Cuando evaluamos el peligro, me dice Troffa, lo hacemos en función de tres factores: la capacidad de controlar el evento, la probabilidad de que ocurra y lo catastrófico que puede ser. Y toda esa información que tratamos de conseguir para hacer la evaluación, la encontramos en dos fuentes: una central (noticias y datos objetivos) y una periférica (el comportamiento de los demás). "La primera tiene más valor si estamos muy interesados o sabemos mucho del tema. Si no, solemos fijarnos en cómo se comporta la gente a nuestro alrededor".
Esto, en parte, explica por qué muchas personas no quieren dejar de lado sus viejos hábitos: en un clima de información continua que cambia constantemente, en el que es difícil entender un tema tan complejo, uno se fija en el comportamiento de los demás. ¿Mis amigos están preocupados o van a salir? Por instinto, haces lo mismo.
"Obviamente, no significa que esas personas no tengan miedo", continua Trogga, "en realidad, este mecanismo es mucho más complejo. Por ejemplo, existe el miedo a ser juzgado: aunque dude, salgo porque no quiero que piensen que soy tonto. Nuestros cerebros tratan de buscar vínculos con la comunidad en la que vivimos: valoramos más lo que nos dice la gente que queremos. Aunque los datos científicos digan lo contrario. Asimismo, esto se da a una escala mayor cuando hay alguien por encima de nosotros que podría juzgarnos. Por ejemplo, si todos nuestros compañeros van a la oficina y no trabajan desde casa, hacemos lo mismo porque tenemos miedo de las posibles consecuencias o porque nuestro jefe podría tomar represalias".
Otro factor importante es la tendencia natural que tenemos a subestimar un peligro que podría afectar nuestro estilo de vida. "Cuando la información es ambigua, como ha ocurrido en las últimas semanas, hay una parte de nosotros que quiere creer que el riesgo es mínimo.

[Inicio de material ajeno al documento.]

(* ===== verification/Pqueue.v ===== *)
(** libs/pqueue/pqueue.c: the binary-heap priority queue with callbacks. Nodes
    are addresses; their priority and position fields live in a store that only
    the callbacks of the queue read and write. *)
From S2P Require Import Prelude.

(** * Data *)

(** [void *] entries of the queue. *)
Abbreviation node := Z (only parsing).

(** The five function pointers of the handle, over a store [St] of nodes. *)
Record callbacks (St : Type) := mkCallbacks {
  cmppri : Z → Z → bool;
  getpri : St → node → Z;
  setpri : St → node → Z → St;
  getpos : St → node → Z;
  setpos : St → node → Z → St }.
Arguments mkCallbacks {St}.
Arguments cmppri {St}.
Arguments getpri {St}.
Arguments setpri {St}.
Arguments getpos {St}.
Arguments setpos {St}.

(** [pqueue_t]; slot 0 of [d] is not used. *)
Record pqueue_t (St : Type) := mkQueue {
  size : Z; avail : Z; step : Z; cb : callbacks St; d : list node }.
Arguments mkQueue {St}.
Arguments size {St}.
Arguments avail {St}.
Arguments step {St}.
Arguments cb {St}.
Arguments d {St}.

Definition left (i : Z) : Z := u64 (Z.shiftl i 1).
Definition right (i : Z) : Z := u64 (Z.shiftl i 1 + 1).
Definition parent (i : Z) : Z := Z.shiftr i 1.

Definition PTR_SIZE : Z := 8.

(** A block asked for by its size in bytes, as an array of pointers. *)
Definition alloc_ptrs (ok : bool) (junk : Z → node) (bytes : Z) : option (list node) :=
  if ok then Some (junk <$> seqZ 0 (bytes / PTR_SIZE)) else None.

(** [realloc] keeps the cells that fit. *)
Definition realloc_ptrs (ok : bool) (junk : Z → node) (old : list node) (bytes : Z)
    : option (list node) :=
  if ok then
    let n := Z.to_nat (bytes / PTR_SIZE) in
    Some (take n old ++ drop (length old) (junk <$> seqZ 0 (bytes / PTR_SIZE)))
  else None.

Section ops.
Context {St : Type}.
Implicit Types (q : pqueue_t St) (st : St).

(** [pqueue_init]; [None] is the null result. *)
Definition pqueue_init (handle_ok data_ok : bool) (junk : Z → node) (n : Z)
  (callb : callbacks St) : option (pqueue_t St) :=
if negb handle_ok then None
else
  block ← alloc_ptrs data_ok junk (u64 (u64 (n + 1) * PTR_SIZE));
  Some (mkQueue 1 (u64 (n + 1)) (u64 (n + 1)) callb block).

(** [pqueue_free]: the handle is gone. *)
Definition pqueue_free (q : pqueue_t St) : option (pqueue_t St) := None.

Definition pqueue_size q : Z := u64 (size q - 1).

(** The loop of [bubble_up]: array, store and index of the hole. *)
Fixpoint bubble_loop (fuel : nat) (c : callbacks St) (arr : list node) (st : St) (i pri : Z)
  : res (list node * St * Z) :=
if 1 <? i then
  p ← load arr (parent i);
  if cmppri c (getpri c st p) pri then
    match fuel with
    | O => OutOfFuel
    | S fuel' =>
        arr ← store arr i p;
        bubble_loop fuel' c arr (setpos c st p i) (parent i) pri
    end
  else mret (arr, st, i)
else mret (arr, st, i).

Definition bubble_up (c : callbacks St) (arr : list node) (st : St) (i : Z)
  : res (list node * St) :=
moving_node ← load arr i;
let moving_pri := getpri c st moving_node in
r ← bubble_loop (Z.to_nat i) c arr st i moving_pri;
let '(arr, st, i) := r in
arr ← store arr i moving_node;
mret (arr, setpos c st moving_node i).

Definition maxchild (c : callbacks St) (sz : Z) (arr : list node) (st : St) (i : Z) : res Z :=
let child_node := left i in
if sz <=? child_node then mret 0
else if u64 (child_node + 1) <? sz then
  a ← load arr child_node;
  b ← load arr (u64 (child_node + 1));
  mret (if cmppri c (getpri c st a) (getpri c st b) then u64 (child_node + 1) else child_node)
else mret child_node.

Fixpoint percolate_loop (fuel : nat) (c : callbacks St) (sz : Z) (arr : list node) (st : St)
  (i pri : Z) : res (list node * St * Z) :=
child_node ← maxchild c sz arr st i;
if child_node =? 0 then mret (arr, st, i)
else
  p ← load arr child_node;
  if cmppri c pri (getpri c st p) then
    match fuel with
    | O => OutOfFuel
    | S fuel' =>
        arr ← store arr i p;
        percolate_loop fuel' c sz arr (setpos c st p i) child_node pri
    end
  else mret (arr, st, i).

Definition percolate_down (c : callbacks St) (sz : Z) (arr : list node) (st : St) (i : Z)
  : res (list node * St) :=
moving_node ← load arr i;
let moving_pri := getpri c st moving_node in
r ← percolate_loop (Z.to_nat sz) c sz arr st i moving_pri;
let '(arr, st, i) := r in
arr ← store arr i moving_node;
mret (arr, setpos c st moving_node i).

Definition with_heap q (sz : Z) (arr : list node) : pqueue_t St :=
mkQueue sz (avail q) (step q) (cb q) arr.

(** [pqueue_insert]: 0 on success, 1 when the queue is null or cannot grow. *)
Definition pqueue_insert (realloc_ok : bool) (junk : Z → node) (oq : option (pqueue_t St))
  (st : St) (x : node) : res (Z * option (pqueue_t St) * St) :=
match oq with
| None => mret (1, None, st)
| Some q =>
    let grown :=
      if avail q <=? size q then
        let newsize := u64 (size q + step q) in
        arr ← realloc_ptrs realloc_ok junk (d q) (u64 (PTR_SIZE * newsize));
        Some (mkQueue (size q) newsize (step q) (cb q) arr)
      else Some q in
    match grown with
    | None => mret (1, Some q, st)
    | Some q =>
        let i := size q in
        arr ← store (d q) i x;
        '(arr, st) ← bubble_up (cb q) arr st i;
        mret (0, Some (with_heap q (u64 (i + 1)) arr), st)
    end
end.

Definition pqueue_change_priority q (st : St) (new_pri : Z) (x : node)
  : res (pqueue_t St * St) :=
let old_pri := getpri (cb q) st x in
let st := setpri (cb q) st x new_pri in
let posn := getpos (cb q) st x in
'(arr, st) ← (if cmppri (cb q) old_pri new_pri then bubble_up (cb q) (d q) st posn
              else percolate_down (cb q) (size q) (d q) st posn);
mret (with_heap q (size q) arr, st).

(** [pqueue_remove] always returns 0. *)
Definition pqueue_remove q (st : St) (x : node) : res (pqueue_t St * St) :=
let posn := getpos (cb q) st x in
let sz := u64 (size q - 1) in
last ← load (d q) sz;
arr ← store (d q) posn last;
y ← load arr posn;
'(arr, st) ← (if cmppri (cb q) (getpri (cb q) st x) (getpri (cb q) st y)
              then bubble_up (cb q) arr st posn
              else percolate_down (cb q) sz arr st posn);
mret (with_heap q sz arr, st).

Definition pqueue_pop (oq : option (pqueue_t St)) (st : St)
  : res (option node * option (pqueue_t St) * St) :=
match oq with
| None => mret (None, None, st)
| Some q =>
    if size q =? 1 then mret (None, Some q, st)
    else
      head ← load (d q) 1;
      let sz := u64 (size q - 1) in
      last ← load (d q) sz;
      arr ← store (d q) 1 last;
      '(arr, st) ← percolate_down (cb q) sz arr st 1;
      mret (Some head, Some (with_heap q sz arr), st)
end.

Definition pqueue_peek (oq : option (pqueue_t St)) : res (option node) :=
match oq with
| None => mret None
| Some q =>
    if size q =? 1 then mret None
    else x ← load (d q) 1; mret (Some x)
end.

(** [pqueue_dump]: one line per entry: position, left, right, parent, maxchild
  and the entry handed to the printing callback. *)
Definition pqueue_dump q (st : St) : res (list (Z * Z * Z * Z * Z * node)) :=
for_up 1 (size q) (λ i out,
  m ← maxchild (cb q) (size q) (d q) st i;
  x ← load (d q) i;
  mret (out ++ [(i, left i, right i, parent i, m, x)])) [].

No queremos que la situación de bienestar en la que nos encontramos se vea afectada, por lo que buscamos razones para defender que no hay que cambiar nada". Y esto es especialmente cierto cuando una situación limita nuestras libertades personales, como el poder salir a un bar y tomarnos una cerveza. "Cuando nos sentimos limitados, nuestra libertad se convierte en una prioridad", dice.

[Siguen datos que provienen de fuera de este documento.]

(** The loop of [deleteNode]. *)
Fixpoint delete_nodes (fuel : nat) (m : mem) (l : ChainList) (cmp : Z → Z → Z)
    (pPrevious pNode : option loc) (x : Z) (bDeleteAll : bool) (nCount : Z)
    : res (Z * mem * ChainList) :=
  match pNode with
  | None => mret (nCount, m, l)
  | Some _ =>
      match fuel with
      | O => OutOfFuel
      | S fuel' =>
          n ← load_node m pNode;
          let nCompareRes := cmp (ndata n) x in
          if nCompareRes =? 0 then
            '(m, l) ← deleteNodeEx m l pPrevious pNode;
            c ← cint (nCount + 1);
            if negb bDeleteAll then mret (c, m, l)
            else delete_nodes fuel' m l cmp pPrevious (next n) x bDeleteAll c
          else if (0 <? nCompareRes) && (ctype l =? CHAIN_TYPE_SORTED) then mret (nCount, m, l)
          else delete_nodes fuel' m l cmp pNode (next n) x bDeleteAll nCount
      end
  end.

Definition deleteNode (m : mem) (pList : option ChainList) (x : Z) (bDeleteAll : bool)
    : res (Z * mem * option ChainList) :=
  match pList with
  | None => mret (- EINVAL, m, None)
  | Some l =>
      match compareFunc l with
      | None => mret (- EINVAL, m, Some l)
      | Some cmp =>
          '(c, m, l) ← delete_nodes (size (nodes m)) m l cmp None (head l) x bDeleteAll 0;
          mret (c, m, Some l)
      end
  end.

Definition deleteOne (m : mem) (pList : option ChainList) (x : Z) := deleteNode m pList x false.
Definition deleteAll (m : mem) (pList : option ChainList) (x : Z) := deleteNode m pList x true.

(** * Specification: a list of data *)

Fixpoint insert_asc (cmp : Z → Z → Z) (x : Z) (xs : list Z) : list Z :=
  match xs with
  | [] => [x]
  | y :: ys => if cmp y x <? 0 then y :: insert_asc cmp x ys else x :: y :: ys
  end.

(** What deletion keeps and what it removes. *)
Fixpoint delete_spec (cmp : Z → Z → Z) (sorted all : bool) (x : Z) (xs : list Z)
    : list Z * list Z :=
  match xs with
  | [] => ([], [])
  | y :: ys =>
      if cmp y x =? 0 then
        if all then let '(k, r) := delete_spec cmp sorted all x ys in (k, y :: r) else (ys, [y])
      else if (0 <? cmp y x) && sorted then (y :: ys, [])
      else let '(k, r) := delete_spec cmp sorted all x ys in (y :: k, r)
  end.

(** * The representation of a list by linked nodes *)

Implicit Types (ls pre suf : list (Z * Z)) (m : mem) (l : ChainList) (ns : gmap Z ChainNode).

#[local] Arguments freeChainNode : simpl never.

(** The address of the first node, or [q] when there is none. *)
Definition first_loc ls (q : option loc) : option loc :=
  match ls with [] => q | p :: _ => Some p.1 end.

(** Each node of [ls] (address and data) points to the next, the last to [q]. *)
Fixpoint linked ns ls (q : option loc) : Prop :=
  match ls with
  | [] => True
  | p :: ls' => ns !! p.1 = Some (mkNode p.2 (first_loc ls' q)) ∧ linked ns ls' q
  end.

(** [m] holds exactly the nodes of the chain [l], which lists [ls]. *)
Record chain_ok m l ls : Prop := {
  ok_head : head l = first_loc ls None;
  ok_tail : tail l = last ls.*1;
  ok_linked : linked (nodes m) ls None;
  ok_nodup : NoDup ls.*1;
  ok_dom : dom (nodes m) = list_to_set ls.*1 }.

Definition same_kind l l' : Prop :=
  ctype l' = ctype l ∧ freeDataFunc l' = freeDataFunc l ∧ compareFunc l' = compareFunc l.

(** The calls of [freeDataFunc] for the removed data. *)
Definition released l (xs : list Z) : list Z := if freeDataFunc l then xs else [].

Lemma first_loc_app ls1 ls2 q : first_loc (ls1 ++ ls2) q = first_loc ls1 (first_loc ls2 q).
Proof. by destruct ls1. Qed.

Lemma linked_app ns ls1 ls2 q :
  linked ns (ls1 ++ ls2) q ↔ linked ns ls1 (first_loc ls2 q) ∧ linked ns ls2 q.
Proof.
  induction ls1 as [|p ls1 IH]; cbn; [tauto|]. rewrite IH, first_loc_app. tauto.
Qed.

Lemma linked_ext ns ns' ls q :
  (∀ k, k ∈ ls.*1 → ns' !! k = ns !! k) → linked ns ls q → linked ns' ls q.
Proof.
  induction ls as [|p ls IH]; intros He; [done|]. cbn. intros [Hp Hl]. split.
  - rewrite He; [done|left].
  - apply IH; [|done]. intros k Hk. apply He. by right.
Qed.

Lemma linked_insert ns k n ls q : k ∉ ls.*1 → linked ns ls q → linked (<[k := n]> ns) ls q.
Proof.
  intros Hk. apply linked_ext. intros k' Hk'. apply lookup_insert_ne. by intros ->.
Qed.

Lemma linked_delete ns k ls q : k ∉ ls.*1 → linked ns ls q → linked (delete k ns) ls q.
Proof.
  intros Hk. apply linked_ext. intros k' Hk'. apply lookup_delete_ne. by intros ->.
Qed.

(** Redirecting the last node. *)
Lemma linked_redirect ns ls k x q q' :
  k ∉ ls.*1 → linked ns (ls ++ [(k, x)]) q → linked (<[k := mkNode x q']> ns) (ls ++ [(k, x)]) q'.
Proof.
  intros Hk [Hl _]%linked_app. apply linked_app. cbn in *. split.
  - by apply linked_insert.
  - split; [|done]. apply lookup_insert_eq.
Qed.

Lemma chain_size m l ls : chain_ok m l ls → size (nodes m) = length ls.
Proof.
  intros [_ _ _ Hnd Hdom]. rewrite <-size_dom, Hdom, size_list_to_set by done.
  by rewrite length_fmap.
Qed.

Lemma chain_lookup m l pre k x suf :
  chain_ok m l (pre ++ (k, x) :: suf) → nodes m !! k = Some (mkNode x (first_loc suf None)).
Proof. intros [_ _ [_ [Hk _]]%linked_app _ _]. done. Qed.

Lemma chain_head_nil m l : chain_ok m l [] → head l = None ∧ tail l = None.
Proof. intros [-> -> _ _ _]. done. Qed.

(** A node that is not in a list. *)
Lemma fresh_node m l ls : chain_ok m l ls → fresh (dom (nodes m)) ∉ ls.*1.
Proof.
  intros [_ _ _ _ Hdom] Hin. apply (is_fresh (dom (nodes m))). rewrite Hdom at 2.
  by apply elem_of_list_to_set.
Qed.

Lemma last_fst_snoc pre k x : last (pre ++ [(k, x)]).*1 = Some k.
Proof. by rewrite fmap_app, last_app. Qed.

Lemma last_fst_app pre suf k x : last (pre ++ (k, x) :: suf).*1 = last ((k, x) :: suf).*1.
Proof. rewrite fmap_app, last_app. cbn. by destruct (last _) eqn:E; [|apply last_None in E]. Qed.

Lemma last_in suf k : last suf.*1 = Some k → k ∈ suf.*1.
Proof. apply last_Some_elem_of. Qed.

Lemma freeChainNode_ok m l k x q :
  nodes m !! k = Some (mkNode x q) →
  freeChainNode m l (Some k) = Done (mkMem (delete k (nodes m)) (freed m ++ released l [x])).
Proof.
  intros Hk. unfold freeChainNode, free_node, load_node, released. rewrite Hk. cbn.
  destruct (freeDataFunc l); cbn; rewrite Hk; cbn; [done|]. by rewrite app_nil_r.
Qed.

Aunque el comportamiento de los que corrieron al supermercado, y el de los que ahora se preocupan por el virus pueden no parecer iguales, ambos son irracionales. "Yo digo irracionalidad, sin juzgar", especifica Troffa, "porque ambos grupos actúan de acuerdo con lo que llamamos 'optimismo infundado'. Los primeros, condicionados por ese 'marco', creen que al comprar tantos alimentos pueden reducir el riesgo; mientras que los últimos, creen que, al no cambiar sus hábitos, no tendrán que enfrentarse al miedo que provoca la situación, y el problema desaparecerá".

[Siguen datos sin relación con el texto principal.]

(** One to three pads at the start of a cycle leave it incomplete. *)
Lemma decode_pads k s :
  1 ≤ k ≤ 3 → cycle s = 0 → 0 ≤ dummies s < INT_MAX - 4 →
  returns (fold_res (decode_char ctx) (replicate (Z.to_nat k) (pad_ch ctx)) s)
    (λ s', cycle s' = k ∧ dec_dest s' = dec_dest s).
Proof using OK.
  intros Hk Hs Hd. assert (k = 1 ∨ k = 2 ∨ k = 3) as Hcases by lia. destruct s; cbn [cycle dummies] in *.
  subst cycle0. pose proof pad_digit as Hp. 
  destruct Hcases as [->|[->| ->]]; [change (Z.to_nat 1) with 1%nat|change (Z.to_nat 2) with 2%nat|
    change (Z.to_nat 3) with 3%nat]; cbn [replicate];
    repeat (rewrite fold_res_cons, (decode_digit _ _ _ _ Hp) by (cbn [dummies Z.b2z]; lia);
      cbn [dec_dest dec_pos cycle combined dummies Z.eqb Pos.eqb mbind res_bind]); done.
Qed.
End decoder.

(** * Contexts *)

Definition alnum : list Z := seqZ 65 26 ++ seqZ 97 26 ++ seqZ 48 10.

(** A table filled from an alphabet without repetitions is its inverse. *)
Lemma index_table (v2c : list Z) :
  zlen v2c = 64 → NoDup v2c → Forall is_byte8 v2c →
  returns (for_up 0 64 (λ i t, c ← load v2c i; store t c i) (replicate 256 BASE64_IGNORE))
    (λ t, zlen t = 256 ∧ (∀ i c, zget v2c i = Some c → zget t c = Some i) ∧
          (∀ c, is_byte8 c → c ∉ v2c → zget t c = Some BASE64_IGNORE)).
Proof.
  intros Hlen Hnd Hb. eapply returns_mono.
  - apply for_up_inv with (P := λ k t, zlen t = 256 ∧
      (∀ i c, i < k → zget v2c i = Some c → zget t c = Some i) ∧
      (∀ c, is_byte8 c → c ∉ v2c → zget t c = Some BASE64_IGNORE)).
    + lia.
    + split_and!; [done| |].
      * intros i c Hi Hc. apply zget_Some_range in Hc. lia.
      * intros c Hc _. unfold is_byte8 in Hc. rewrite zget_of_lookup by lia.
        apply lookup_replicate. split; [done|lia].
    + intros k t Hk (Ht & Hidx & Hign). destruct (zget_is_Some v2c k) as [c Hc]; [lia|].
      rewrite (load_ok _ _ _ Hc). cbn [mbind res_bind].
      rewrite zget_of_lookup in Hc by lia.
      assert (is_byte8 c) as Hcb by (eapply Forall_lookup_1; eauto). unfold is_byte8 in Hcb.
      rewrite store_ok by lia. split_and!; [by rewrite zlen_zupd|..].
      * intros i d Hi Hd. pose proof (zget_Some_range _ _ _ Hd).
        destruct (decide (c = d)) as [->|Hcd].
        { rewrite zget_zupd_eq by lia. f_equal. rewrite zget_of_lookup in Hd by lia.
          pose proof (NoDup_lookup _ _ _ _ Hnd Hc Hd). lia. }
        rewrite zget_zupd_ne by lia. apply Hidx; [|done].
        assert (i ≠ k); [|lia]. intros ->. rewrite zget_of_lookup in Hd by lia. congruence.
      * intros d Hd Hout. rewrite zget_zupd_ne; [by apply Hign|lia|].
        intros ->. apply Hout. by eapply list_elem_of_lookup_2.
  - cbn beta. intros t (Ht & Hidx & Hign). split_and!; [done| |done].
    intros i c Hc. apply Hidx; [|done]. apply zget_Some_range in Hc. lia.
Qed.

Troffa cree que condenar estos comportamientos, atacar y tratar a los que se comportan así como si fueran tontos puede ser perjudicial. "Todos tenemos una autoestima y una imagen social, y queremos protegerlas". Si se les ataca, podrían rebelarse.
Pero, entonces, ¿qué puede hacer el gobierno? Ahora mismo, Italia y España son zonas de riesgo, pero hay ciertos comportamientos que son imposibles de controlar. Troffa cree que se necesita un enfoque mucho más general. Por ejemplo, con el trabajo, hubiera sido mejor obligar a la gente a trabajar desde casa, en vez de solo recomendarlo. Empatizar con la gente que se comporta de forma irracional puede ser difícil, pero quizás sea la clave para contener un virus que ya se ha expandido a todos los continentes.